The three subject checks in the case at bar had been crossed generally and issued payable to New Sikatuna
Wood Industries, Inc. which could only mean that the drawer had intended the same for deposit only by the
rightful person, i.e., the payee named therein. Apparently, it was not the payee who presented the same for
payment and therefore, there was no proper presentment, and the liability did not attach to the drawer.
Thus, in the absence of due presentment, the drawer did not become liable.[7] Consequently, no right of
recourse is available to petitioner against the drawer of the subject checks, private respondent wife,
considering that petitioner is not the proper party authorized to make presentment of the checks in question.

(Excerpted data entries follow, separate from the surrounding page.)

(** C9: lookups, writers and evictions may interleave in any order.  An object
    read from disk always has the length and checksum of a payload that was
    published for its key, however the disk and the index changed meanwhile; at
    most one caller initialises a shared read; a finished read removes at most
    the entry of its own key, and only one that still refers to the payload that
    failed its checksum, never a replacement; and each returned caller is counted
    under one outcome, hits with a duration. *)
Theorem interleaved_lookups_safe `{Hasher} `{PayloadReaderOk F} log0 (w0 : LookupWorld F) log w :
  quiet log0 w0 → rtc lookup_step (log0, w0) (log, w) →
  (∀ c key id o bytes cap, lw_callers w !! c = Some (Returned key (Some id) o (Some (bytes, cap))) →
     ∃ len checksum address, (key, (len, checksum, address)) ∈ log ∧ Z.of_nat (length bytes) = len ∧ xxh64 bytes = checksum)
  ∧ (∀ c c' s s' id, lw_callers w !! c = Some s → lw_callers w !! c' = Some s' → caller_init s = Some id → caller_init s' = Some id → c = c')
  ∧ (∀ c key id w', lw_callers w !! c = Some (ReadingPayload key id) → finish_read w c key id = Done w' →
       lw_shard w' = lw_shard w
       ∨ remove_entry_from_index (lw_shard w) key = Done (lw_shard w')
         ∧ ∃ e, entries_by_key (entry_index (lw_shard w)) !! key = Some e
             ∧ xxh64 (entry_payload (contents (lw_file w)) e) ≠ payload_checksum e)
  ∧ (∀ o, lookup_outcomes (lw_metrics w) o = msum (λ _, returned_with o) (lw_callers w))
  ∧ hit_durations (lw_metrics w) = lookup_outcomes (lw_metrics w) Hit.
Proof.
  intros Hq Hr. assert (Hok := lookups_reachable _ _ Hr (quiet_ok _ _ Hq)). cbn [fst snd] in Hok.
  split_and!; [apply Hok|apply Hok| |apply Hok|apply Hok].
  intros c key id w' Hc (r & f & res & sh & Hrd & Hv & Hrem & ->)%finish_read_cases.
  replace (lw_shard (return_result _ c key id res)) with sh by (by destruct res as [[]|]).
  destruct (remove_failed_evolves _ _ _ _ _ Hrem) as [_ [->|(-> & Hrem' & e & He & Hs)]]; [by left|]. right. split; [done|]. exists e. split; [done|].
  destruct (lo_entries _ _ Hok key e He) as [_ Hsh]. destruct (Hsh id Hs) as (r0 & Hr0 & Hd). rewrite Hrd in Hr0. injection Hr0 as <-.
  destruct (lo_reads _ _ Hok id r Hrd) as (_ & _ & Ha0 & _).
  destruct (read_and_verify_spec (lw_file w) r Ha0) as (f' & res' & Hv' & _ & _ & Hres). rewrite Hv in Hv'. injection Hv' as <- <-.
  destruct Hres as [|[_ Hbad]]; [done|]. rewrite Hd in Hbad. injection Hd as _ Hck _. by rewrite Hck in Hbad.
Qed.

Yet it does not follow as a legal proposition that simply because petitioner was not a holder in due course as
found by the appellate court for having taken the instruments in question with notice that the same is for
deposit only to the account of payee named in the subject checks, petitioner could not recover on the
checks. The Negotiable Instruments Law does not provide that a holder who is not a holder in due course
may not in any case recover on the instrument for in the case at bar, petitioner may recover from the New
Sikatuna Wood Industries, Inc. if the latter has no valid excuse for refusing payment. The only
disadvantage of a holder who is not in due course is that the negotiable instrument is subject to defenses as
if it were non-negotiable.[8]

That the subject checks had been issued subject to the condition that private respondents on due date would
make the back up deposit for said checks but which condition apparently was not made, thus resulting in the
non-consummation of the loan intended to be granted by private respondents to New Sikatuna Wood
Industries, Inc., constitutes a good defense against petitioner who is not a holder in due course.

WHEREFORE, the decision appealed from is hereby AFFIRMED with costs against petitioner.

SO ORDERED.

Gutierrez, Jr., Bidin, and Cortes, JJ., concur.


Feliciano, J., on leave.

[1] Presided over by then Judge (now Court of Appeals Justice) Bienvenido C. Ejercito.
[2] Petition, Annex "A", RTC Decision, Rollo, pp. 42-43.

Penned by Justice Eduardo P. Caguioa, concurred in by Presiding Justice Ramon G. Gaviola, Jr., Justices
[3]

Ma. Rosario Quetulio-Losa and Leonor Ines-Luciano.


[4] Rollo, p. 51.
[5] Ocampo & Co. v. Gatchalian, 3 SCRA 603 (1961).
[6] Petition, Annex "B", IAC Decision, Rollo, pp. 50-51.
[7] Chan Wan v. Tan Kim and Chen So, L-15380, September 30, 1960, 109 Phil. 706 (1960).
[8] Chan Wan v. Tan Kim and Chen So, supra.